Using known instance variable types also allows us to correctly analyze the behavior of common delegation or proxy object patterns. Below, Laser will infer that YP3's instance variable @data can be either of class NilClass, Array, or Hash. It will also infer that YP4's instance variable @data can be either of class NilClass, YP3 or Array. (It thinks NilClass is possible because that is how instance variables are initialized; it doesn't yet do anything special with unconditional ivar assignments in #initialize)

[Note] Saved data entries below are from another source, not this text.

Lemma make_component_ok (major i : Z) :
  1 <= major ->
  exists c, make_component task level depth major i = Ok c /\
    len (subtasks c) =
      (if 1 <? depth then Z.max 0 (Z.min (level / major) 20) else 0) /\
    Forall (fun s => len (steps s) =
              if 2 <? depth
              then Z.max 0 (Z.min (level / (major * Z.min (level / major) 20)) 10)
              else 0)
           (subtasks c).
Proof.
  intros Hm. unfold make_component.
  destruct (1 <? depth).
  - rewrite floordiv_ok by lia. cbn [bind].
    run_loop (fun s => len (steps s) =
                if 2 <? depth
                then Z.max 0 (Z.min (level / (major * Z.min (level / major) 20)) 10)
                else 0) ys Hlen Hall.
    { intros j Hj%in_range. apply make_subtask_ok; lia. }
    eexists. split; [reflexivity|]. cbn [subtasks]. split; [|exact Hall].
    unfold len. rewrite Hlen, range_length. lia.
  - cbn [bind]. eexists. split; [reflexivity|]. cbn [subtasks].
    split; [reflexivity | constructor].
Qed.

(** [decompose] returns on every input, echoes its arguments, and builds a
    tree of the three widths. *)
Lemma decompose_shape :
  exists d, decompose task level depth = Ok d /\
    original_task d = task /\ decomposition_level d = level /\
    max_depth d = depth /\ status d = "decomposed" /\
    len (components d) = component_count level /\
    widths (subtask_count level depth) (step_count level depth) d /\
    total_steps d = fold_left Z.add (map component_steps (components d)) 0.
Proof.
  unfold decompose. rewrite floordiv_ok by lia. cbn [bind].
  run_loop (fun c => len (subtasks c) = subtask_count level depth /\
                     Forall (fun s => len (steps s) = step_count level depth)
                            (subtasks c)) cs Hlen Hall.
  { intros i Hi%in_range.
    destruct (make_component_ok (Z.min (level / 10) 10) i) as (c & Hc & Hsub & Hsteps);
      [lia|].
    exists c. split; [exact Hc|].
    assert (Hcc : component_count level = Z.min (level / 10) 10)
      by (unfold component_count; lia).
    unfold step_count, subtask_count. rewrite Hcc. split; [exact Hsub|].
    destruct (1 <? depth) eqn:Hd.
    - destruct (Z.le_gt_cases (Z.min (level / Z.min (level / 10) 10) 20) 0) as [Hle|Hgt].
      + (* no subtask at all *)
        assert (Hnil : subtasks c = [])
          by (destruct (subtasks c); [easy | unfold len in Hsub; cbn in Hsub; lia]).
        rewrite Hnil. constructor.
      + now rewrite (Z.max_r 0 (Z.min (level / Z.min (level / 10) 10) 20)) by lia.
    - assert (Hnil : subtasks c = [])
        by (destruct (subtasks c); [easy | unfold len in Hsub; cbn in Hsub; lia]).
      rewrite Hnil. constructor. }
  eexists. split; [reflexivity|]. cbn.
  repeat split; [|exact Hall].
  unfold len. rewrite Hlen, range_length. unfold component_count. lia.
Qed.
(** * kklib/src/os.c: the operating-system services layer of the Koka runtime

    A shallow embedding of the POSIX build of [os.c] (the branches taken when
    [WIN32], [__APPLE__] and [__linux__] are not defined, with
    [COPY_FR_COPY] defined), over an executable model of the system calls
    the file uses.  The C functions keep their names; each is a function
    from the state of the process and its file system to a result and a new
    state.

    What is outside os.c is in module [OS]: the file system (regular
    files, directories and sockets bound to a name, each named by its path
    as given, so that another name is another file), the descriptor table,
    [errno], the environment, and the system calls over them.  The process
    owns every file and is not the superuser: the owner's permission bits
    decide whether [open] and [creat] give access to a file that is there;
    what is made gets the permission bits asked for (the file mode creation
    mask is 0).
    [errno] is written by a call that fails and by no other.  The calls
    that move bytes take their failures and short transfers from a list of
    events kept in the state, so that every finite course of interruptions
    can be played; every call made is recorded in a trace.  Memory is not
    modelled: [kk_malloc] succeeds, and dropping a string does nothing. *)

From Stdlib Require Import ZArith List String Ascii Strings.Byte Bool Lia.
From stdpp Require Import gmap strings list.

Local Open Scope Z_scope.

(** ** Constants of the system headers *)

Module Errno.
(** Values of <errno.h> (the numbering every POSIX system in use shares
    for these codes). *)
Definition ENOENT : Z := 2.
Definition EINTR : Z := 4.
Definition EIO : Z := 5.
Definition ENXIO : Z := 6.
Definition EBADF : Z := 9.
Definition EAGAIN : Z := 11.
Definition ENOMEM : Z := 12.
Definition EACCES : Z := 13.
Definition EEXIST : Z := 17.
Definition ENOTDIR : Z := 20.
Definition EISDIR : Z := 21.
Definition EINVAL : Z := 22.
End Errno.
Import Errno.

For YP3, Array#each and Hash#each are block-optional and NilClass#each always raises an error, so YP3#each is Block-Optional. For YP4, Array#each and YP3#each are block-optional, and NilClass#each always raises an error, so YP4#each is also Block-Optional.

class YP3
  def initialize(data)
    @data = data
  end
  def each(&blk)
    @data.each(&blk)
  end
end
class YP4
  def initialize(data)
    @data = data
  end
  def foobar(&blk)
    @data.each(&blk)
  end
end
YP4Temp1 = YP4.new(YP3.new([1, 2, 3]))
YP4Temp2 = YP4.new(YP3.new({a: :b, c: :d}))
YP4Temp3 = YP4.new([5, 6])

One more Block-Required example

I wanted to have a spec for a block-required example similar to the previous one. Here it is:

class YP5
  def each
    yield 1
    yield 2
    yield 3
  end
end
class YP6
  def initialize(data)
    @data = data
  end
  def foobar(&blk)
    @data.each(&blk)
  end
end
YP6Temp1 = YP6.new(YP5.new)

Block-Foolish

There's a reason I embed "Foolish" in the name of these methods. By definition, they are nigh-useless. One would expect a user to create one accidentally, by typing unless block_given? instead of if block_given?; Laser considers the existence of these methods an error.

def one
  if block_given?  # or defined?(yield), or iterator?, or ...
    1
  else
    yield 1
  end
end

Again, we need to cover explicit blocks, Proc.new, etc:

def one(&blk)
  if blk == nil
    blk.call(2, 3)
  end
  1
end
def one
  blk = Proc::new
  if blk == nil
    blk.call(2, 3)
  end
  1
end

Closing Thoughts

There's more work to be done in this part of Laser's analysis:

That said, this represents an enormous success in static analysis and understanding of Ruby methods. I hope to, later in the Summer, integrate this work with YARD; it'd be cool to see this information show up in your docs without your writing it!